Ich fing an, über dieses Thema nachzudenken, als ich einmal wieder von einem fremden, großen Reitstall zurückkam. In einem kleinen, abgetrennten Teil der riesigen Halle fand unser Kurs statt. Da es regnete, benutzten auch andere Reiter die Halle. Obwohl ich ihre Pferde nur nebenbei beobachtete, konnte ich nicht übersehen, dass die meisten von ihnen einen gestressten Gesichtsausdruck hatten, hinter der Senkrechten gingen usw. Und diese Erfahrung mache ich immer wieder! Es stimmt natürlich: Wenn man am Pferd sitzt, ist es schwierig, den Gesichtsausdruck des Pferdes zu sehen und die Körperwahrnehmung täuscht oft. Aber es waren auch immer wieder Trainer dabei!
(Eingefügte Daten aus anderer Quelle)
(* ===== verification/Walk.v ===== *)
(** * The manifest walk ([crates/kernel/src/walk.rs])

    The lowered form of a manifest's nodes ([crates/effects/src/invoke.rs],
    [crates/effects/src/manifest.rs]) and the walk over them: each node's gate and
    signed edge bounds judged, its frame entered, its arguments bound and lent, its
    code or the kernel's own deposit run, what came back settled against the
    declaration, and what leaves this execution issued. The engine is a parameter,
    as the source's [GuestBackend] seam has it; a [None] or [WPanicked] is a panic. *)

From S2P Require Import Prelude WideMath Types Effects Conflict Modes Hbor Cells Writes Ledger Store Overlay Groups Capability Outcomes Rules Values Buckets Supply Session Seals Conservation Receipt Closing Legs Locality Materialize Executor.

(** ** Lowered nodes *)

Definition PackageHash : Type := Z.
Record Bounds := { bound_min : option Z; bound_max : option Z }.
Definition admit_anything (b : Bounds) : bool := bool_decide (bound_min b = None) && bool_decide (bound_max b = None).
Definition bounds_admit (b : Bounds) (amt : Z) : bool :=
  let over_min := match bound_min b with Some min => bool_decide (min ≤ amt) | None => true end in
  let under_max := match bound_max b with Some max => bool_decide (amt ≤ max) | None => true end in
  over_min && under_max.

Definition content_kind (c : EdgeContent) : ResourceKind :=
  match c with EdgeContent.Fungible => Fungible | EdgeContent.NonFungible _ => NonFungible end.

Module CallArg.
Inductive CallArg :=
  | Site (entries : list (option Rep))
  | Bucket (source output : nat)
  | Bool (taken : bool)
  | U64 (scalar : Z)
  | Address (address : Types.Address)
  | Bytes (value : bytes)
  | Ids (ids : list Z).
End CallArg.
Abbreviation CallArg := CallArg.CallArg.
Record EdgeBound := { eb_source : nat; eb_output : nat; eb_param : Z; eb_bounds : Bounds }.
Inductive Body := Guest | Deposit.
#[global] Instance Body_eq_dec : EqDecision Body.
Proof. solve_decision. Defined.
Record NodeCall := {
  nc_package : PackageHash;
  nc_target : Address;
  nc_export : bytes;
  nc_args : list CallArg;
  nc_edges : list EdgeBound;
  nc_outputs : list EdgeContent;
  nc_answers : bool;
  nc_issues : list IssuanceGrant;
  nc_evidence : list Claim;
  nc_requires : list (Rule JudgedLeaf.JudgedLeaf);
  nc_body : Body;
}.

(** ** One invocation *)

Module GuestArg.
Inductive GuestArg :=
  | Site (site : Rep)
  | Bool (taken : bool)
  | U64 (scalar : Z)
  | Address (address : Types.Address)
  | Bytes (value : bytes)
  | Ids (ids : list Z)
  | Bucket (rep : Rep).
End GuestArg.
Abbreviation GuestArg := GuestArg.GuestArg.
Record GuestCall := {
  gc_package : PackageHash;
  gc_target : Address;
  gc_export : bytes;
  gc_args : list GuestArg;
  gc_fuel_budget : Z;
}.
Module Invoked.
Inductive Invoked :=
  | Produced (edges : list Rep) (answer : option bytes)
  | Declined (code : Z)
  | Aborted (reason : AbortReason)
  | Unavailable (reason : AbortReason).
End Invoked.
Abbreviation Invoked := Invoked.Invoked.
Definition MAX_ERROR_CODES : Z := 1024.

Section walk.
Context {B : Type} `{Baseline B}.
Abbreviation Session := (KernelSession B).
Warum sahen sie es nicht? Es ging manchmal so weit, dass ich an meiner eigenen Wahrnehmung zweifelte. Da ich öfters als zweit-Trainerin fungiere, waren meine Schüler auch ab und zu verunsichert. Gott sei Dank habe ich tolle Kolleginnen und Ausbildner, die meine Ansichten teilen und mich beruhigten.
Ich interessiere mich nicht nur für das Gehirn des Pferdes, sondern auch für das des Menschen und wie es der Zufall so wollte, wurde ich auf ein Buch aufmerksam, das mir Hinweise lieferte, warum unsere Wahrnehmung so ist wie sie ist. Hier sind ein paar meiner Gedanken dazu.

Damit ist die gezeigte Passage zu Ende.